(** X23: [ready_to_start] from any (non-empty) socket, with any address,
    starts the loop of a registered game whose two player sockets are
    already set and which has no loop yet: the game gets the timer and
    the current state is broadcast to the match room.  Games paired by
    [join_lobby] have both sockets set, so the first [ready_to_start]
    starts them. *)
Theorem ready_to_start_starts (sock matchId addr : string) (timer : nat)
    (r : Registry) (e : Env) (s : Store) (game : Game) :
  lookup matchId (games r) = Some game -> interval game = None ->
  player1Socket game <> "" -> player2Socket game <> "" -> sock <> "" ->
  events (fst (ready_to_start sock matchId addr timer r e s)) =
    (events r ++ [StateUpdate matchId (gstate game)])%list /\
  exists g', lookup matchId (games (fst (ready_to_start sock matchId addr timer r e s))) = Some g' /\
    interval g' = Some timer /\ gstate g' = gstate game.
Proof.
  intros Hl Hi H1 H2 Hs. unfold ready_to_start. rewrite Hl.
  pose proof (ready_game1_fields game sock addr) as F. cbv zeta in F |- *.
  set (game1 := if String.eqb addr (player1Address game) then _ else _) in *.
  destruct F as [Fs [Fi [Ft [Fa [F1 F2]]]]].
  assert (N1 : String.eqb (player1Socket game1) "" = false).
  { apply String.eqb_neq. destruct F1 as [->| ->]; assumption. }
  assert (N2 : String.eqb (player2Socket game1) "" = false).
  { apply String.eqb_neq. destruct F2 as [->| ->]; assumption. }
  rewrite N1, N2, Fi, Hi. cbn [negb andb orb].
  unfold bind, ret. destruct (date_now_M e s) as [t s1].
  destruct (date_now_M e s1) as [t' s2]. cbn [fst events games].
  rewrite Fs. split; [reflexivity|].
  eexists. rewrite lookup_games_set, String.eqb_refl. split; [reflexivity|].
  cbn [interval gstate]. split; reflexivity.
Qed.

Lemma ready_to_start_starts_witness :
  lookup "match_2" (games sample_pending_registry) = Some sample_pending_game /\
  interval sample_pending_game = None /\
  player1Socket sample_pending_game <> "" /\ player2Socket sample_pending_game <> "" /\
  "sock2" <> "" /\
  events (fst (ready_to_start "sock2" "match_2" "0xB" 8 sample_pending_registry env0 store0)) =
    (events sample_pending_registry ++ [StateUpdate "match_2" (gstate sample_pending_game)])%list /\
  exists g', lookup "match_2" (games (fst (ready_to_start "sock2" "match_2" "0xB" 8
                                            sample_pending_registry env0 store0))) = Some g' /\
    interval g' = Some 8%nat /\ gstate g' = gstate sample_pending_game.
Proof.
  do 2 (split; [reflexivity|]). do 3 (split; [discriminate|]).
  apply ready_to_start_starts; first [reflexivity | discriminate].
Defined.

(** The bot path of [join_lobby], taken for any stake that passes the
    [!queues[stake]] guard. *)
Lemma join_lobby_bot_path (sock addr stake : string) (r : Registry) (e : Env)
    (s : Store) :
  queue_slot stake (queues r) <> Missing ->
  queues (fst (join_lobby sock addr stake (Some "bot") r e s)) = queues r /\
  exists matchId st t,
    String.prefix "bot_match_" matchId = true /\
    lookup matchId (games (fst (join_lobby sock addr stake (Some "bot") r e s))) =
      Some (mkGame st "" "BOT" addr "BOT" None (IZR t) stake true) /\
    events (fst (join_lobby sock addr stake (Some "bot") r e s)) =
      (events r ++ [MatchFound sock "BOT" matchId stake "p1"])%list.
Proof.
  intro Hq. unfold join_lobby.
  destruct (queue_slot stake (queues r)) as [q| |]; [| |congruence].
  all: cbn [String.eqb Ascii.eqb Bool.eqb];
    unfold bind, ret; destruct (date_now_M e s) as [now s1];
    destruct (random_suffix e s1) as [sfx s2];
    destruct (createInitialState _ _ _ _ e s2) as [st s3];
    destruct (date_now_M e s3) as [t s4]; cbn [fst queues games events];
    split; [reflexivity|];
    exists ("bot_match_" ++ number_toString now ++ "_" ++ sfx), st, t;
    split; [apply prefix_append|]; split; [|reflexivity];
    rewrite lookup_games_set, String.eqb_refl; reflexivity.
Qed.

(** X20: a [join_lobby] in bot mode on a known tier leaves the queues
    alone and registers, under a fresh ["bot_match_..."] identifier, a
    bot-mode game of the joining address against ["BOT"] whose player-1
    socket is still empty, and sends [match_found] to the joining socket. *)
Theorem join_lobby_bot (sock addr stake : string) (r : Registry) (e : Env)
    (s : Store) (q : list QueuedPlayer) :
  queue_get stake (queues r) = Some q ->
  queues (fst (join_lobby sock addr stake (Some "bot") r e s)) = queues r /\
  exists matchId st t,
    String.prefix "bot_match_" matchId = true /\
    lookup matchId (games (fst (join_lobby sock addr stake (Some "bot") r e s))) =
      Some (mkGame st "" "BOT" addr "BOT" None (IZR t) stake true) /\
    events (fst (join_lobby sock addr stake (Some "bot") r e s)) =
      (events r ++ [MatchFound sock "BOT" matchId stake "p1"])%list.
Proof.
  intro Hq. apply join_lobby_bot_path. rewrite (queue_slot_get _ _ _ Hq). discriminate.
Qed.

Lemma join_lobby_bot_witness :
  queue_get "1000000" initial_queues = Some [] /\
  queues (fst (join_lobby "sock1" "0xA" "1000000" (Some "bot")
                 (mkRegistry initial_queues [] [] [] []) env0 store0)) = initial_queues /\
  exists matchId st t,
    String.prefix "bot_match_" matchId = true /\
    lookup matchId (games (fst (join_lobby "sock1" "0xA" "1000000" (Some "bot")
                                  (mkRegistry initial_queues [] [] [] []) env0 store0))) =
      Some (mkGame st "" "BOT" "0xA" "BOT" None (IZR t) "1000000" true) /\
    events (fst (join_lobby "sock1" "0xA" "1000000" (Some "bot")
                   (mkRegistry initial_queues [] [] [] []) env0 store0)) =
      ([] ++ [MatchFound "sock1" "BOT" matchId "1000000" "p1"])%list.
Proof.
  split; [reflexivity|].
  apply (join_lobby_bot "sock1" "0xA" "1000000" (mkRegistry initial_queues [] [] [] [])
           env0 store0 []). reflexivity.
Defined.

(** X24: a [join_lobby] in bot mode whose stake is the name of an
    [Object.prototype] property that is not a tier (say ["toString"])
    passes the [!queues[stake]] guard: it registers, under a fresh
    ["bot_match_..."] identifier, a bot-mode game with that stake and
    sends [match_found] to the joining socket, leaving the queues alone. *)
Theorem join_lobby_bot_inherited (sock addr stake : string) (r : Registry) (e : Env)
    (s : Store) :
  queue_slot stake (queues r) = Inherited ->
  queues (fst (join_lobby sock addr stake (Some "bot") r e s)) = queues r /\
  exists matchId st t,
    String.prefix "bot_match_" matchId = true /\
    lookup matchId (games (fst (join_lobby sock addr stake (Some "bot") r e s))) =
      Some (mkGame st "" "BOT" addr "BOT" None (IZR t) stake true) /\
    events (fst (join_lobby sock addr stake (Some "bot") r e s)) =
      (events r ++ [MatchFound sock "BOT" matchId stake "p1"])%list.
Proof. intro Hq. apply join_lobby_bot_path. rewrite Hq. discriminate. Qed.

Lemma join_lobby_bot_inherited_witness :
  queue_slot "toString" initial_queues = Inherited /\
  queues (fst (join_lobby "sock1" "0xA" "toString" (Some "bot")
                 (mkRegistry initial_queues [] [] [] []) env0 store0)) = initial_queues /\
  exists matchId st t,
    String.prefix "bot_match_" matchId = true /\
    lookup matchId (games (fst (join_lobby "sock1" "0xA" "toString" (Some "bot")
                                  (mkRegistry initial_queues [] [] [] []) env0 store0))) =
      Some (mkGame st "" "BOT" "0xA" "BOT" None (IZR t) "toString" true) /\
    events (fst (join_lobby "sock1" "0xA" "toString" (Some "bot")
                   (mkRegistry initial_queues [] [] [] []) env0 store0)) =
      ([] ++ [MatchFound "sock1" "BOT" matchId "toString" "p1"])%list.
Proof.
  split; [reflexivity|].
  apply (join_lobby_bot_inherited "sock1" "0xA" "toString"
           (mkRegistry initial_queues [] [] [] []) env0 store0). reflexivity.
Defined.

Definition sampleResult (id : Z) (name : jsstring) (due_at : option jsstring)
  : AssignmentWithCourse :=
  {| assignment := sampleAssignment id name due_at;
     courseName := js "Biology";
     courseId := 1 |}.

Definition okResponse {T : Type} (value : T) : Response T :=
  {| ok := true; status := 200; text_body := []; json := inr value |}.

Definition errorResponse {T : Type} (status : Z) (body : jsstring) : Response T :=
  {| ok := false; status := status; text_body := body;
     json := inl (mkError (js "Unexpected token in JSON")) |}.

Definition sampleCourses : list CanvasCourse.t :=
  [ {| CanvasCourse.id := 1; CanvasCourse.name := js "Biology";
       CanvasCourse.term := None |};
    {| CanvasCourse.id := 2; CanvasCourse.name := js "Chemistry";
       CanvasCourse.term := None |} ].

(** Two courses; the assignments of course 1 are an essay due on 2024-03-01,
    a reading without due date and a quiz due on 2024-01-01; the request for
    the assignments of any other course is answered with status 500. *)
Definition sampleWorld : World :=
  {| canvasApiToken := Some (js "token");
     canvasDomain := Some (js "canvas.example.edu");
     fetchCourses := fun _ => inr (okResponse sampleCourses);
     fetchCourse := fun _ => inr (errorResponse 404 (js "Not Found"));
     fetchAssignments := fun url =>
       if startsWith url (js "https://canvas.example.edu/api/v1/courses/1/")
       then inr (okResponse
                   [ sampleAssignment 1 (js "Essay") (Some (js "2024-03-01"));
                     sampleAssignment 2 (js "Reading") None;
                     sampleAssignment 3 (js "Quiz") (Some (js "2024-01-01")) ])
       else inr (errorResponse 500 (js "Internal Server Error"));
     fetchAssignment := fun _ => inr (errorResponse 404 (js "Not Found"));
     fetchDashboardCards := fun _ => inr (errorResponse 404 (js "Not Found")) |}.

·····

**Exercise goal**
Which lines in the listing have the string "StateUpdate"? Pick them out and copy them.

**Result of this task**
    (events r ++ [StateUpdate matchId (gstate game)])%list /\
    (events sample_pending_registry ++ [StateUpdate "match_2" (gstate sample_pending_game)])%list /\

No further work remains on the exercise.